Ce n’est ni l’événement ni la prophétie qui doivent nous surprendre, mais bien la proportion qui est entre l’un et l’autre, et qui est telle, que la prophétie paraît être un Évangile, et l’Évangile une prophétie répétée et retracée. Le rapport y est admirable ; tout s’y ajuste, tout s’y suit, tout s’y unit. Car je ne crois pas devoir m’arrêter à deux ou trois remarques de critique que les rabbins opposent à cette vérité.
Ils disent que le prophète parle d’un homme infirme, et que Jésus-Christ n’avait aucune infirmité ni aucune langueur naturelle ; qu’il était sain et vigoureux, et qu’il ne mourut que d’une mort violente. On répond que la langueur, dont il est parlé dans cet oracle, est accidentelle et volontaire, comme ces paroles le font connaître : Il l’a mis en langueur, et qu’il s’agit visiblement dans cet endroit, non des afflictions de la nature, mais des souffrances infligées comme peine du péché.
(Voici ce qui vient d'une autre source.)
Lemma fragment_then_sdu o p out d pb st : let u := Upd true [d] true in am_wf u -> am_rep o p out -> p <> [] -> zlen d <= RLC_SDU_MAX_SIZE ->
  exists o' st', rlc_am_reassemble_pdu true (stored 1 pb 0 u) (o, st) = Ret (o', st') /\ am_rep o' [] (out ++ [p; d]).
Proof.
  intros u W Ho Hp Hmax. destruct (am_send_rep o p out st Ho Hp) as (o1 & st1 & E1 & R1).
  destruct (am_reassemble_pdu_rep 1 pb 0 u o1 st1 [] (out ++ [p]) [d] [] W R1) as (o2 & st2 & E2 & R2); try done; [by constructor|].
  exists o2, st2. rewrite <- app_assoc in R2. split; [|exact R2]. rewrite <- E2.
  rewrite !(am_reassemble_enc 1 pb 0 u [] d _ W eq_refl). cbv zeta. change (fi_of (u_first u) (u_last u) <? 2) with true. cbv iota.
  by rewrite E1, (am_send_nothing o1 _ st1 R1).
Qed.

(** A data PDU with more than 32 length indicators makes the decoding of its header write behind the
    array of the indicators: the test on their number comes after the write. *)
Theorem am_indicators_overrun (p : bool) fi sn lis data size :
  Forall (fun l => 0 <= l < 2048) lis -> RLC_AM_MAX_SDU_IN_PDU < zlen lis -> 0 <= fi < 4 -> 0 <= sn < 1024 ->
  rlc_am_get_data_pdu_infos ((byte.of_Z <$> [128 + b2z p * 32 + fi * 8 + 1 * 4 + sn / 256; sn mod 256] ++ enc_lis lis) ++ data) size = Trap FOob.
Proof.
  intros Hall Hlen Hfi Hsn. unfold RLC_AM_MAX_SDU_IN_PDU in Hlen.
  destruct (am_first_octet (b2z p) fi 1 (sn / 256)) as (B0 & B1 & B2 & B3 & B4 & B5 & B6); [destruct p; cbn; lia|lia|lia|Z.div_mod_to_equations; lia|].
  set (b1 := 128 + _ + _ + _ + _) in *. assert (H2 : 0 <= sn mod 256 < 256) by (apply Z.mod_pos_bound; lia).
  pose proof (octet_enc ([b1; sn mod 256] ++ enc_lis lis) data 0 b1 eq_refl B0) as O1.
  pose proof (octet_enc ([b1; sn mod 256] ++ enc_lis lis) data 1 (sn mod 256) eq_refl H2) as O2.
  change (Z.of_nat 0) with 0 in O1. change (Z.of_nat 1) with 1 in O2. unfold rlc_am_get_data_pdu_infos. rewrite O1. cbn [mbind cres_bind].
  rewrite B1. change (1 =? 0) with false. cbv iota zeta. rewrite O2. cbn [mbind cres_bind]. rewrite B2, B5. change (negb (0 =? 0)) with false. cbv iota.
  cbn [mbind cres_bind]. change (negb (1 =? 0)) with true. cbv iota.
  pose proof (am_li_loop_over (length lis) lis [] 34 [b1; sn mod 256] data 0 2) as E. change (zlen [_; _]) with 2 in E.
  rewrite E; [done|done|done|cbn [app]; change (zlen []) with 0; lia|cbn; lia].
Qed.

Lemma am_indicators_overrun_witness : exists pdu, rlc_am_get_data_pdu_infos pdu (zlen pdu) = Trap FOob.
Proof.
  eexists. apply (am_indicators_overrun true 0 5 (replicate 33 1) (replicate 40 (byte.of_Z 7))); [|done|lia|lia].
  repeat constructor; lia.
Defined.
Ils ajoutent que Jésus-Christ n’a point prolongé ses jours, puisqu’il n’a vécu que trente-trois ans. On répond qu’il les a prolongés après sa mort, ayant obtenu l’éternité.
Ils demandent en quel sens Jésus-Christ a été partagé avec les puissants. On répond qu’il l’a été avec les rois et les princes des nations, qui se sont assujettis au sceptre de sa parole, ayant mis leurs sceptres à ses pieds. Ou si vous voulez, nous dirons que c’est une phrase hébraïque, qui signifie seulement en général que Jésus-Christ a été très bien partagé. Cela est trop petit pour mériter qu’on s’y arrête.
C’est cette proportion admirable de l’événement avec la prophétie, qui est si claire, si facile, et en même temps si sensible et si incontestable, qui convertit autrefois l’eunuque de la reine Candace, après que Philippe la lui eut fait connaître et sentir. Mais il ne se contenta pas de cet oracle, il parcourut les autres prophéties : et comme nous devons imiter son exemple, il est temps de passer à la considération des autres.